### Extracted data entries
--- START ---

Definition setDateRange (v : DateRange) (c : Criteria) : Criteria :=
  {| searchTerm := searchTerm c; searchField := searchField c;
     filterType := filterType c; campusFilter := campusFilter c;
     dateFilter := dateFilter c; dateRange := v; sortBy := sortBy c;
     sortOrder := sortOrder c |}.

(** ** The notions the properties are stated with *)

(** The term is a case-insensitive substring of the field, the way the code
    takes it: the lower-cased term occurs in the lower-cased field.  Both
    texts are lower-cased whole; nothing is assumed of how lower-casing
    treats the parts of a text. *)
Definition ci_substring (term field : string) : Prop :=
  exists pre post,
    JsString.toLowerCase field = pre +:+ JsString.toLowerCase term +:+ post.

(** A field that may be null reads as the empty string. *)
Definition text_of (o : option string) : string := default EmptyString o.

(** The ID/School column: the student number when there is one, else the
    school. *)
Definition id_or_institution (record : ThesisSubmission) : string :=
  if JsString.truthy_opt (student_number record)
  then text_of (student_number record) else text_of (school record).

(** Both dates are valid and the first is no earlier (no later) than the
    second. *)
Definition on_or_after (a b : Date) : Prop :=
  exists x y, a = Some x /\ b = Some y /\ y <= x.

Definition on_or_before (a b : Date) : Prop :=
  exists x y, a = Some x /\ b = Some y /\ x <= y.

(** A filter input that is set and that the runtime cannot parse. *)
Definition malformed `{Runtime} (s : string) : Prop :=
  s <> EmptyString /\ Date_parse s = None.

(** The lines of a text: its stretches between line feeds. *)
Fixpoint lines_from (cur : string) (s : string) : list string :=
  match s with
  | EmptyString => [cur]
  | String c s' =>
      if JsString.code c =? 10 then cur :: lines_from EmptyString s'
      else lines_from (cur +:+ String c EmptyString) s'
  end.

Definition lines (s : string) : list string := lines_from EmptyString s.

(** The record satisfies every predicate of the filter: the conjunction of
    the search, category, campus and date predicates. *)
Definition passes `{Runtime} (c : Criteria) (record : ThesisSubmission) : Prop :=
  matchesSearch c record = true /\ matchesUserType c record = true /\
  matchesCampus c record = true /\ matchesDate c record = true.

#[export] Instance passes_dec `{Runtime} (c : Criteria) (record : ThesisSubmission) :
  Decision (passes c record).
Proof. unfold passes. apply _. Defined.

(** The order [sort] aims at: no element is strictly above the next one. *)
Definition in_order {A} (cmp : A -> A -> option Z) (x y : A) : Prop :=
  SortCompare cmp x y <= 0.

(** ** Sample records and criteria *)

Definition alice : ThesisSubmission :=
  {| id := "1"; full_name := "Alice"; user_type := "LPU Student";
     student_number := Some "2020-00123"; school := None; campus := "Main";
     program := Some "Computer Science"; thesis_title := "A Study";
     submission_date := "2024-02-01T08:30:15.250Z" |}.

Definition bob : ThesisSubmission :=
  {| id := "2"; full_name := "Bob"; user_type := "Non-LPU Student";
     student_number := None; school := Some "Other University"; campus := "Main";
     program := None; thesis_title := "Other Study";
     submission_date := "2024-01-15T02:00:00.000Z" |}.

Definition zed : ThesisSubmission :=
  {| id := "3"; full_name := "Zed"; user_type := "LPU Student";
     student_number := Some "2021-7"; school := None; campus := "LIMA";
     program := Some "Physics"; thesis_title := "Topology";
     submission_date := "2024-01-20T10:00:00.000Z" |}.

Definition with_submission_date (v : string) (r : ThesisSubmission) : ThesisSubmission :=
  {| id := id r; full_name := full_name r; user_type := user_type r;
     student_number := student_number r; school := school r; campus := campus r;
     program := program r; thesis_title := thesis_title r; submission_date := v |}.

Definition by_name_ascending : Criteria :=
  {| searchTerm := EmptyString; searchField := "all"; filterType := "all";
     campusFilter := "all"; dateFilter := EmptyString;
     dateRange := {| range_start := EmptyString; range_end := EmptyString |};
     sortBy := "full_name"; sortOrder := asc |}.

(** Two records whose names and types share their text differently. *)
Definition quoted_name_a : ThesisSubmission :=
  {| id := "4"; full_name := "A" +:+ JsString.DQUOTE +:+ "," +:+ JsString.DQUOTE +:+ "B";
     user_type := "C"; student_number := Some "7"; school := None; campus := "Main";
     program := Some "Physics"; thesis_title := "T";
     submission_date := "2024-01-20T10:00:00.000Z" |}.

--- END ---

### TASK BRIEF
The lines above, starting at the one with "matchesCampus c record" and ending at the one with "Proof. unfold passes. apply _. Defined.", are the only ones to return, exactly as written.

### SOLUTION
  matchesCampus c record = true /\ matchesDate c record = true.

#[export] Instance passes_dec `{Runtime} (c : Criteria) (record : ThesisSubmission) :
  Decision (passes c record).
Proof. unfold passes. apply _. Defined.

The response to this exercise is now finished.